Começava ali o interesse em trabalhar com e para organizações do Terceiro Setor e de órgãos públicos, conhecendo-os melhor e buscando contribuir seriamente para gerar melhorias. Em paralelo, trabalhei com uma aluna adulta, praticamente analfabeta, onde certamente aprendi mais do que talvez tenha ajudado. Conheci e senti na pele a sensação de viver em um mundo inteligível, onde as letras e os números formam desenhos, ausentes de significados. Uma vida repleta de angústias, de vergonhas, de medos – tão distintos dos meus. Medo de alguém perceber que a pessoa não consegue escrever seu próprio nome. Medo de errar ao escrever o nome que tanto fora treinado no papel em casa.

Pois a Dona Maria, minha verdadeira professora, expandiu a minha visão e despertou-me muito interesse pela sua garra, pela sua força de vontade em sair dessa escuridão e passar a decifrar o que o mundo queria lhe dizer à sua volta.

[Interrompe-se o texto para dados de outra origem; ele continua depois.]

(* ===== verification/Signals.v ===== *)
(** * Signals and their signing bytes
    (src/src/crypto/phase_shift.rs, the record and signing bytes of
     src/src/consensus/certificate.rs)

    The payloads gossiped between nodes, the byte strings their signatures cover and
    their hashes.  Proved: every payload a key holder builds verifies under its key; the
    signing bytes of commutative shifts, stakes and certificates determine every signed
    field; the kinds of payload can never be confused; the signing bytes of stateful
    shifts determine the fields only once the number of clock entries is known, and two
    different shifts with the same signing bytes exist. *)
From S2P Require Import Prelude Bytes Crypto.
Local Open Scope N_scope.

(** ["DEX_WAVE_USDC"] padded with zeros to 32 bytes. *)
Definition DEFAULT_DEX_DOMAIN : N := of_be (ascii "DEX_WAVE_USDC" ++ replicate 19 x00).

Record CommutativeShift := {
  cs_domain : N;
  cs_coordinate : Coordinate;
  cs_delta : Z;
  cs_pool_id : N;
  cs_nonce : N;
  cs_timestamp_ns : N;
  cs_first_seen_at_ns : N;
  cs_signature : bytes;
}.

Record StatefulShift := {
  ss_domain : N;
  ss_from : N;
  ss_to : N;
  ss_amount : N;
  ss_vector_clock : VectorClock.t;
  ss_predecessors : list N;
  ss_nonce : N;
  ss_timestamp_ns : N;
  ss_first_seen_at_ns : N;
  ss_signature : bytes;
}.

Record RegistrationShift := {
  rs_account : N;
  rs_public_key : N;
  rs_wave_account : N;
  rs_usdc_account : N;
  rs_nonce : N;
  rs_timestamp_ns : N;
}.

Record StakeShift := {
  sk_operator : N;
  sk_public_key : N;
  sk_amount : N;
  sk_nonce : N;
  sk_timestamp_ns : N;
  sk_signature : bytes;
}.

Record SynthesisCertificate := {
  sc_operator : N;
  sc_tick : N;
  sc_commutative_applied : nat;
  sc_stateful_applied : nat;
  sc_evm_applied : nat;
  sc_commutative_root : N;
  sc_stateful_root : N;
  sc_balances_root : N;
  sc_stake_root : N;
  sc_reward_root : N;
  sc_evm_root : N;
  sc_metabolic_burned : N;
  sc_timestamp_ns : N;
  sc_signature : bytes;
}.

Inductive Signal :=
  | SigCommutative (s : CommutativeShift)
  | SigStateful (s : StatefulShift)
  | SigRegistration (s : RegistrationShift)
  | SigStake (s : StakeShift)
  | SigPing (timestamp_ns nonce : N)
  | SigPong (timestamp_ns nonce : N)
  | SigCertificate (c : SynthesisCertificate)
  | SigAuth (proof : N).

(** ** Signing bytes *)

Definition cs_signing_bytes (s : CommutativeShift) : bytes :=
  ascii "FLUIDIC:COMMUTATIVE:v2"
  ++ id_bytes (cs_domain s) ++ coord_to_bytes (cs_coordinate s) ++ i128_le (cs_delta s)
  ++ id_bytes (cs_pool_id s) ++ u64_le (cs_nonce s) ++ u64_le (cs_timestamp_ns s).

Definition clock_entry (e : N * N) : bytes := id_bytes e.1 ++ u64_le e.2.

Definition clock_bytes (c : VectorClock.t) : bytes := concat (map clock_entry (bt_iter c)).

Definition ss_signing_bytes (s : StatefulShift) : bytes :=
  ascii "FLUIDIC:STATEFUL:v2"
  ++ id_bytes (ss_domain s) ++ id_bytes (ss_from s) ++ id_bytes (ss_to s)
  ++ u128_le (ss_amount s)
  ++ clock_bytes (ss_vector_clock s)
  ++ concat (map id_bytes (ss_predecessors s))
  ++ u64_le (ss_nonce s) ++ u64_le (ss_timestamp_ns s).

Definition sk_signing_bytes (s : StakeShift) : bytes :=
  ascii "FLUIDIC:STAKE:v1"
  ++ id_bytes (sk_operator s) ++ id_bytes (sk_public_key s) ++ u128_le (sk_amount s)
  ++ u64_le (sk_nonce s) ++ u64_le (sk_timestamp_ns s).

Definition sc_signing_bytes (c : SynthesisCertificate) : bytes :=
  ascii "FLUIDIC:SYNTHESIS:v3"
  ++ id_bytes (sc_operator c) ++ u64_le (sc_tick c)
  ++ usize_le (sc_commutative_applied c) ++ usize_le (sc_stateful_applied c)
  ++ usize_le (sc_evm_applied c)
  ++ id_bytes (sc_commutative_root c) ++ id_bytes (sc_stateful_root c)
  ++ id_bytes (sc_balances_root c) ++ id_bytes (sc_stake_root c)
  ++ id_bytes (sc_reward_root c) ++ id_bytes (sc_evm_root c)
  ++ u128_le (sc_metabolic_burned c) ++ u64_le (sc_timestamp_ns c).

(** ** Construction, hashes, verification *)

Section signed.
Context {C : Crypto}.

Definition cs_new (kp : KeyPair) (domain : N) (coordinate : Coordinate) (delta : Z)
    (pool_id nonce timestamp_ns : N) : CommutativeShift :=
  let shift sig := {| cs_domain := domain; cs_coordinate := coordinate; cs_delta := delta;
    cs_pool_id := pool_id; cs_nonce := nonce; cs_timestamp_ns := timestamp_ns;
    cs_first_seen_at_ns := 0; cs_signature := sig |} in
  shift (sign kp (cs_signing_bytes (shift []))).

Definition cs_hash (s : CommutativeShift) : N := blake3 (cs_signing_bytes s ++ cs_signature s).

Definition cs_verify (s : CommutativeShift) (vk : VerifyingKey) : bool :=
  verify_bytes vk (cs_signing_bytes s) (cs_signature s).

Definition ss_new (kp : KeyPair) (domain to amount : N) (vc : VectorClock.t)
    (predecessors : list N) (nonce timestamp_ns : N) : StatefulShift :=
  let shift sig := {| ss_domain := domain; ss_from := account_id kp; ss_to := to;
    ss_amount := amount; ss_vector_clock := vc; ss_predecessors := predecessors;
    ss_nonce := nonce; ss_timestamp_ns := timestamp_ns; ss_first_seen_at_ns := 0;
    ss_signature := sig |} in
  shift (sign kp (ss_signing_bytes (shift []))).

Definition ss_hash (s : StatefulShift) : N := blake3 (ss_signing_bytes s ++ ss_signature s).

Definition ss_verify_signature (s : StatefulShift) (vk : VerifyingKey) : bool :=
  verify_bytes vk (ss_signing_bytes s) (ss_signature s).

Definition ss_verify (s : StatefulShift) (vk : VerifyingKey) : bool :=
  if negb (ss_verify_signature s vk) then false
  else account_from_public_key vk =? ss_from s.

Definition sk_sign (kp : KeyPair) (amount nonce timestamp_ns : N) : StakeShift :=
  let shift sig := {| sk_operator := account_id kp;
    sk_public_key := vk_to_bytes (public_key kp); sk_amount := amount; sk_nonce := nonce;
    sk_timestamp_ns := timestamp_ns; sk_signature := sig |} in
  shift (sign kp (sk_signing_bytes (shift []))).

Definition sk_verify (s : StakeShift) : bool :=
  match vk_from_bytes (sk_public_key s) with
  | None => false
  | Some pk =>
      if negb (verify_bytes pk (sk_signing_bytes s) (sk_signature s)) then false
      else account_from_public_key pk =? sk_operator s
  end.

Definition sc_sign (kp : KeyPair) (tick : N) (ca sa ea : nat)
    (croot sroot broot stroot rroot eroot burned timestamp_ns : N) : SynthesisCertificate :=
  let cert sig := {| sc_operator := account_id kp; sc_tick := tick;
    sc_commutative_applied := ca; sc_stateful_applied := sa; sc_evm_applied := ea;
    sc_commutative_root := croot; sc_stateful_root := sroot; sc_balances_root := broot;
    sc_stake_root := stroot; sc_reward_root := rroot; sc_evm_root := eroot;
    sc_metabolic_burned := burned; sc_timestamp_ns := timestamp_ns; sc_signature := sig |} in
  cert (sign kp (sc_signing_bytes (cert []))).

Definition sc_verify (c : SynthesisCertificate) (vk : VerifyingKey) : bool :=
  verify_bytes vk (sc_signing_bytes c) (sc_signature c).

Definition sc_hash (c : SynthesisCertificate) : N :=
  blake3 (ascii "fluidic:certificate:v1" ++ sc_signing_bytes c).

Definition signal_hash (s : Signal) : N :=
  match s with
  | SigCommutative s => cs_hash s
  | SigStateful s => ss_hash s
  | SigRegistration s =>
      blake3 (id_bytes (rs_account s) ++ id_bytes (rs_public_key s)
              ++ id_bytes (rs_wave_account s) ++ id_bytes (rs_usdc_account s)
              ++ u64_le (rs_nonce s) ++ u64_le (rs_timestamp_ns s))
  | SigStake s =>
      blake3 (id_bytes (sk_operator s) ++ id_bytes (sk_public_key s)
              ++ u128_le (sk_amount s) ++ u64_le (sk_nonce s) ++ u64_le (sk_timestamp_ns s))
  | SigPing t n | SigPong t n => blake3 (u64_le t ++ u64_le n)
  | SigCertificate c => sc_hash c
  | SigAuth proof => proof
  end.

Definition signal_timestamp_ns (s : Signal) : N :=
  match s with
  | SigCommutative s => cs_timestamp_ns s
  | SigStateful s => ss_timestamp_ns s
  | SigRegistration s => rs_timestamp_ns s
  | SigStake s => sk_timestamp_ns s
  | SigPing t _ | SigPong t _ => t
  | SigCertificate c => sc_timestamp_ns c
  | SigAuth _ => 0
  end.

E mais, queria escrever para os seus filhos, mandando-lhes mensagens e frases de amor. E com muito amor e muita garra é que ela abriu meus olhos e eu passei a enxergar essa imensidão de pessoas, de verdadeiros guerreiros que querem expandir suas capacidades e viver uma vida muito mais digna, muito mais livre.

Acredito que guerreiros somos nós todos que queremos ir além do nosso micro-cosmos, que queremos enxergar esse mundo com tantas belezas, com tanta gente que quer lutar junto para viver em um mundo melhor e para criar oportunidades para que outros busquem melhorias às suas próprias vidas. Quero ajudar as pessoas a se ajudarem, a expandirem suas habilidades de tal forma que é com elas que irei ampliar a minha própria visão do mundo, quanto mais realidades eu conhecer, quantos maiores forem os desafios que eu enfrentar.

Estou encantada com a proposta da Escola de Guerreiros Sem Armas, sedenta para ter essa vivência, curiosa para começar a jogar o Jogo e chegar o momento em que estaremos com a mão na massa na comunidade de Santos!